(Work order): Using the data below, return the stretch from the line that contains "v :: rest =>" through the line that contains "(** [for i < len(tag)", both included, exactly as it stands and nothing beyond it.

[Stored data entries]
(** * hashtext: a REST service that exchanges text for its SHA-256 hash

    A shallow embedding of [hashtext/handlers.go] and [hashtext/router.go]
    together with the parts of the Go standard library and of the PostgreSQL
    schema ([schema.sql]) the handlers rely on, followed by the properties
    of the service.

    Go strings are byte sequences, so they are embedded as [string] (a list
    of 8-bit [ascii]).  A [uint32] is a [Z] reduced modulo [2^32]. *)

From Stdlib Require Import ZArith List String Ascii Bool Lia DecimalString.
Import ListNotations.

Local Open Scope Z_scope.

(** ** crypto/sha256 *)

Module Sha256.

(** [chunk] and [Size] of crypto/sha256, in bytes. *)
Definition chunk : nat := 64.
Definition Size : nat := 32.

Definition u32 (x : Z) : Z := x mod 2 ^ 32.

(** [bits.RotateLeft32(x, -n)]. *)
Definition rotr (x n : Z) : Z :=
  Z.lor (Z.shiftr x n) (u32 (Z.shiftl x (32 - n))).

(** [^x] on a [uint32]. *)
Definition not32 (x : Z) : Z := Z.lxor x (2 ^ 32 - 1).

(** [_K], eight constants to a row. *)
Definition _K : list Z :=
  [ 0x428a2f98; 0x71374491; 0xb5c0fbcf; 0xe9b5dba5;
    0x3956c25b; 0x59f111f1; 0x923f82a4; 0xab1c5ed5 ] ++
  [ 0xd807aa98; 0x12835b01; 0x243185be; 0x550c7dc3;
    0x72be5d74; 0x80deb1fe; 0x9bdc06a7; 0xc19bf174 ] ++
  [ 0xe49b69c1; 0xefbe4786; 0x0fc19dc6; 0x240ca1cc;
    0x2de92c6f; 0x4a7484aa; 0x5cb0a9dc; 0x76f988da ] ++
  [ 0x983e5152; 0xa831c66d; 0xb00327c8; 0xbf597fc7;
    0xc6e00bf3; 0xd5a79147; 0x06ca6351; 0x14292967 ] ++
  [ 0x27b70a85; 0x2e1b2138; 0x4d2c6dfc; 0x53380d13;
    0x650a7354; 0x766a0abb; 0x81c2c92e; 0x92722c85 ] ++
  [ 0xa2bfe8a1; 0xa81a664b; 0xc24b8b70; 0xc76c51a3;
    0xd192e819; 0xd6990624; 0xf40e3585; 0x106aa070 ] ++
  [ 0x19a4c116; 0x1e376c08; 0x2748774c; 0x34b0bcb5;
    0x391c0cb3; 0x4ed8aa4a; 0x5b9cca4f; 0x682e6ff3 ] ++
  [ 0x748f82ee; 0x78a5636f; 0x84c87814; 0x8cc70208;
    0x90befffa; 0xa4506ceb; 0xbef9a3f7; 0xc67178f2 ].

(** The eight chaining words [h[0..7]] of a [digest]. *)
Record state : Type := mkState {
  h0 : Z; h1 : Z; h2 : Z; h3 : Z; h4 : Z; h5 : Z; h6 : Z; h7 : Z
}.

(** [init0 .. init7]. *)
Definition init : state :=
  mkState 0x6a09e667 0xbb67ae85 0x3c6ef372 0xa54ff53a
          0x510e527f 0x9b05688c 0x1f83d9ab 0x5be0cd19.

(** First loop of [blockGeneric]: the sixteen big-endian words of a
    chunk, [w[i] = p[j]<<24 | p[j+1]<<16 | p[j+2]<<8 | p[j+3]]. *)
Fixpoint load_words (n : nat) (p : list Z) : list Z :=
  match n with
  | O => []
  | S n' =>
      match p with
      | b0 :: b1 :: b2 :: b3 :: rest =>
          Z.lor (Z.lor (Z.lor (Z.shiftl b0 24) (Z.shiftl b1 16))
                       (Z.shiftl b2 8)) b3
          :: load_words n' rest
      | _ => []
      end
  end.

Definition w_at (w : list Z) (i : nat) : Z := nth i w 0.

(** Second loop of [blockGeneric]: the message schedule, extended one
    word at a time from [i = 16]; [k] counts the words still to add. *)
Fixpoint schedule (k : nat) (w : list Z) : list Z :=
  match k with
  | O => w
  | S k' =>
      let i := List.length w in
      let v1 := w_at w (i - 2) in
      let t1 := Z.lxor (Z.lxor (rotr v1 17) (rotr v1 19)) (Z.shiftr v1 10) in
      let v2 := w_at w (i - 15) in
      let t2 := Z.lxor (Z.lxor (rotr v2 7) (rotr v2 18)) (Z.shiftr v2 3) in
      schedule k' (w ++ [u32 (t1 + w_at w (i - 7) + t2 + w_at w (i - 16))])
  end.

(** One iteration of the third loop of [blockGeneric]. *)
Definition round (s : state) (kw : Z * Z) : state :=
  let '(mkState a b c d e f g h) := s in
  let '(k, w) := kw in
  let t1 := u32 (h + Z.lxor (Z.lxor (rotr e 6) (rotr e 11)) (rotr e 25)
                   + Z.lxor (Z.land e f) (Z.land (not32 e) g) + k + w) in
  let t2 := u32 (Z.lxor (Z.lxor (rotr a 2) (rotr a 13)) (rotr a 22)
                 + Z.lxor (Z.lxor (Z.land a b) (Z.land a c)) (Z.land b c)) in
  mkState (u32 (t1 + t2)) a b c (u32 (d + t1)) e f g.

(** [blockGeneric] on one chunk [p] of 64 bytes. *)
Definition block (s : state) (p : list Z) : state :=
  let w := schedule 48 (load_words 16 p) in
  let r := fold_left round (combine _K w) s in
  mkState (u32 (h0 s + h0 r)) (u32 (h1 s + h1 r))
          (u32 (h2 s + h2 r)) (u32 (h3 s + h3 r))
          (u32 (h4 s + h4 r)) (u32 (h5 s + h5 r))
          (u32 (h6 s + h6 r)) (u32 (h7 s + h7 r)).

(** The loop [for len(p) >= chunk] of [blockGeneric]; [n] bounds the
    number of chunks. *)
Fixpoint blocks (n : nat) (s : state) (p : list Z) : state :=
  match n with
  | O => s
  | S n' =>
      if (List.length p <? chunk)%nat then s
      else blocks n' (block s (firstn chunk p)) (skipn chunk p)
  end.

(** [binary.BigEndian.PutUint64] / [PutUint32]: [n] bytes, most
    significant first. *)
Fixpoint big_endian (n : nat) (x : Z) : list Z :=
  match n with
  | O => []
  | S n' => Z.shiftr x (8 * Z.of_nat n') mod 256 :: big_endian n' x
  end.

(** The padding written by [checkSum]: a 1 bit, 0 bits up to 56 bytes
    modulo 64, then the length in bits as a [uint64]. *)
Definition padding (len : Z) : list Z :=
  let t := if len mod 64 <? 56 then 56 - len mod 64
           else 64 + 56 - len mod 64 in
  0x80 :: repeat 0 (Z.to_nat t - 1) ++ big_endian 8 ((len * 8) mod 2 ^ 64).

(** [h := sha256.New(); h.Write(data); h.Sum(nil)]. *)
Definition Sum (data : list Z) : list Z :=
  let p := data ++ padding (Z.of_nat (List.length data)) in
  let s := blocks (List.length p) init p in
  big_endian 4 (h0 s) ++ big_endian 4 (h1 s) ++ big_endian 4 (h2 s) ++
  big_endian 4 (h3 s) ++ big_endian 4 (h4 s) ++ big_endian 4 (h5 s) ++
  big_endian 4 (h6 s) ++ big_endian 4 (h7 s).

End Sha256.

(** ** encoding/hex *)

Module Hex.

(** [hextable]. *)
Definition hextable : string := "0123456789abcdef".

Definition digit (n : Z) : ascii :=
  match String.get (Z.to_nat n) hextable with
  | Some c => c
  | None => "0"%char
  end.

(** [hex.EncodeToString]: [hextable[v>>4]] then [hextable[v&0x0f]] for
    every byte [v]. *)
Fixpoint EncodeToString (src : list Z) : string :=
  match src with
  | [] => EmptyString
  | v :: rest =>
      String (digit (Z.shiftr v 4))
             (String (digit (Z.land v 0x0f)) (EncodeToString rest))
  end.

End Hex.

(** [[]byte(s)]. *)
Definition bytes_of_string (s : string) : list Z :=
  map (fun c => Z.of_nat (nat_of_ascii c)) (list_ascii_of_string s).

(** handlers.go, [sha256String]. *)
Definition sha256String (s : string) : string :=
  Hex.EncodeToString (Sha256.Sum (bytes_of_string s)).


(** ** reflect.StructTag and the field names of encoding/json *)

Module StructTag.

Definition dquote : ascii := "034"%char.
Definition backslash : ascii := "092"%char.

Definition code (c : ascii) : nat := nat_of_ascii c.

(** [for i < len(tag) && tag[i] == ' ' { i++ }; tag = tag[i:]]. *)
Fixpoint skip_spaces (tag : string) : string :=
  match tag with
  | String c rest => if (c =? " ")%char then skip_spaces rest else tag
  | EmptyString => tag
  end.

(Solution to this task):
  | v :: rest =>
      String (digit (Z.shiftr v 4))
             (String (digit (Z.land v 0x0f)) (EncodeToString rest))
  end.

End Hex.

(** [[]byte(s)]. *)
Definition bytes_of_string (s : string) : list Z :=
  map (fun c => Z.of_nat (nat_of_ascii c)) (list_ascii_of_string s).

(** handlers.go, [sha256String]. *)
Definition sha256String (s : string) : string :=
  Hex.EncodeToString (Sha256.Sum (bytes_of_string s)).


(** ** reflect.StructTag and the field names of encoding/json *)

Module StructTag.

Definition dquote : ascii := "034"%char.
Definition backslash : ascii := "092"%char.

Definition code (c : ascii) : nat := nat_of_ascii c.

(** [for i < len(tag) && tag[i] == ' ' { i++ }; tag = tag[i:]]. *)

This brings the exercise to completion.